Bulgaria’s Parliament approves classified list of weaponry to be sent to Ukraine

Bulgaria’s National Assembly voted on December 9 with 148 votes in favour, 46 against, and with one abstention, to approve the first reading of a classified list prepared by the caretaker government of weaponry to be supplied to Ukraine.

This was a sequel to Parliament’s November 3 vote to supply arms to Ukraine, a vote that obliged the caretaker government to come up with a proposed list within a month.

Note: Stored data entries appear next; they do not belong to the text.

(* ===== verification/CacheUse.v ===== *)
(** The cache as its clients see it: what each inode number reads as, and how
    many references there are to it. [iget] adds one reference and [iput] takes
    one away; no client can tell which node holds an inode, or that another one
    was evicted. *)

From S2P Require Export CacheInv.

Section cache_use.
Context `{BlockStore ok} `{shifts : !DefinedShifts}.
Local Abbreviation cache_ok := (cache_ok (ok := ok)).
Local Abbreviation updates := (updates (ok := ok)).

(** The references to inode [n]. *)
Definition refs (s : istate) (Q : Z -> list nat) (n c : Z) : Prop :=
  (exists k i, caches s Q n k i /\ reference_count i = c) \/
  (c = 0 /\ forall k i, ~ caches s Q n k i).

Lemma refs_unique s F Q n c c' : cache_ok s F Q -> refs s Q n c -> refs s Q n c' -> c = c'.
Proof.
  intros Hc [(k & i & Hk & <-)|[-> Hno]] [(k' & i' & Hk' & <-)|[-> Hno']]; try done.
  - pose proof (c_uniq _ _ _ Hc _ _ _ _ _ Hk Hk') as ->. destruct Hk as [E _], Hk' as [E' _]. congruence.
  - by apply Hno' in Hk.
  - by apply Hno in Hk'.
Qed.

Lemma refs_cached s F Q n k i c :
  cache_ok s F Q -> caches s Q n k i -> refs s Q n c -> reference_count i = c.
Proof. intros Hc Hk Hr. eapply refs_unique; [done| |exact Hr]. left. by exists k, i. Qed.

(** Every number is cached or not, and reads as something. *)
Lemma cached_or_not s F Q n :
  cache_ok s F Q -> inode_num n -> (exists k i, caches s Q n k i) \/ (forall k i, ~ caches s Q n k i).
Proof.
  intros Hc Hn. destruct (cache_uniq_hashLookup _ _ _ _ Hc Hn) as [(k & i & Hk & _)|[Hno _]]; eauto.
Qed.

Lemma inode_view_total s F Q n :
  cache_ok s F Q -> inode_num n -> exists d, inode_view s Q n d.
Proof.
  intros Hc Hn.
  destruct (getDiskInode_Ret (ds s) n junk_iNode (c_disk _ _ _ Hc) (c_area _ _ _ Hc) Hn) as (e & _ & He & _).
  destruct (cached_or_not _ _ _ _ Hc Hn) as [(k & i & Hk)|Hno].
  - destruct (decide (ic_linksCount i = 0)) as [Hl|Hl].
    + exists e. right. split; [|done]. intros k' i' Hk'.
      pose proof (c_uniq _ _ _ Hc _ _ _ _ _ Hk Hk') as <-. destruct Hk as [E _], Hk' as [E' _]. congruence.
    + eexists. left. by exists k, i.
  - exists e. right. split; [|done]. intros k i Hk. by apply Hno in Hk.
Qed.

In the December 9 vote, MPs also ratified an agreement between the defence ministries of Bulgaria and Ukraine on the transfer of armaments, equipment and ammunition.

With it clear from the outset that the measures would be approved by a large majority, the two groups opposed – the Bulgarian Socialist Party (BSP) and Vuzrazhdane – mounted several attempts to have the item removed from the day’s proceedings, or postponed. The BSP also made a failed attempt to have the list of weaponry declassified.

In spite of the sitting on the two items initially being held behind closed doors, BSP MPs brazenly violated the rules of procedures by not only keeping their mobile phones in their possession, but in some cases, live-streaming the proceedings on Facebook, ignoring repeated urgings by Deputy Speaker Rossen Zhelyazkov not to do so.

In the five hours of fractious and ill-tempered debate ahead of the vote, the Bulgarian Socialist Party tried to label those in favour of the proposals the “coalition for war”, up against the majority of those who voted in favour of countering the Putin regime’s murderous campaign, spattered as it is with brutal war crimes against Ukrainian civilians, while the relatively more overtly pro-Kremlin party, Vuzrazhdane, regurgitated an incoherent and implausible jumble of Kremlin talking points against Ukraine.

Democratic Bulgaria co-leader Hristo Ivanov poured scorn on the BSP’s claims of being “for peace”, telling them that if they were for peace, it was a “Russian peace”.

Eventually it was ruled that proceedings would be held in open session, with Zhelaykov telling MPs that they could not quote from the classified elements of the document.

Arguing in favour of the decision, Democratic Bulgaria MP Stoyan Mihalev said that the decision to supply arms to Ukraine was belated, but would show Kyiv that Bulgaria was part of the civilised world.

BSP MP Yavor Bozhankov broke ranks with his group, speaking in favour of sending weapons to Ukraine.

“Even neighbouring Macedonia gave weapons before us,” said Bozhankov, who said that Russia had declared Bulgaria a hostile country even before it sent weapons. [Update: In the afternoon, soon after the vote, the BSP parliamentary group voted unanimously to expel Bozhankov, who had broken party ranks before, including on the Electoral Code amendments].

While the list of items that Bulgaria is to supply to Ukraine is classified, a week ago caretaker Economy Minister Nikolai Stoyanv said that it included small arms and ammunition.

Caretaker Defence Minister Dimitar Stoyanov, speaking to Nova Televizia on December 9, said: “What we are giving is neither S-300 [missile systems], MiG-29s or Su-25 aircraft”.

“The aid we will give is fully aligned with Ukraine’s priorities,” Stoyanov said.

In addition to the weapons, Bulgaria will host up to 60 personnel from Ukraine’s armed forces to be trained as combat medics.

Up to 50 Bulgarian military personnel are to be involved in training Ukraine’s military in the use of weapons and equipment, training that will take place with in another European Union country or in Bulgaria.

Five Bulgarian military personnel – officers or NCOs – will be deployed to the EU multinational command to assist in training, either in Poland or Germany.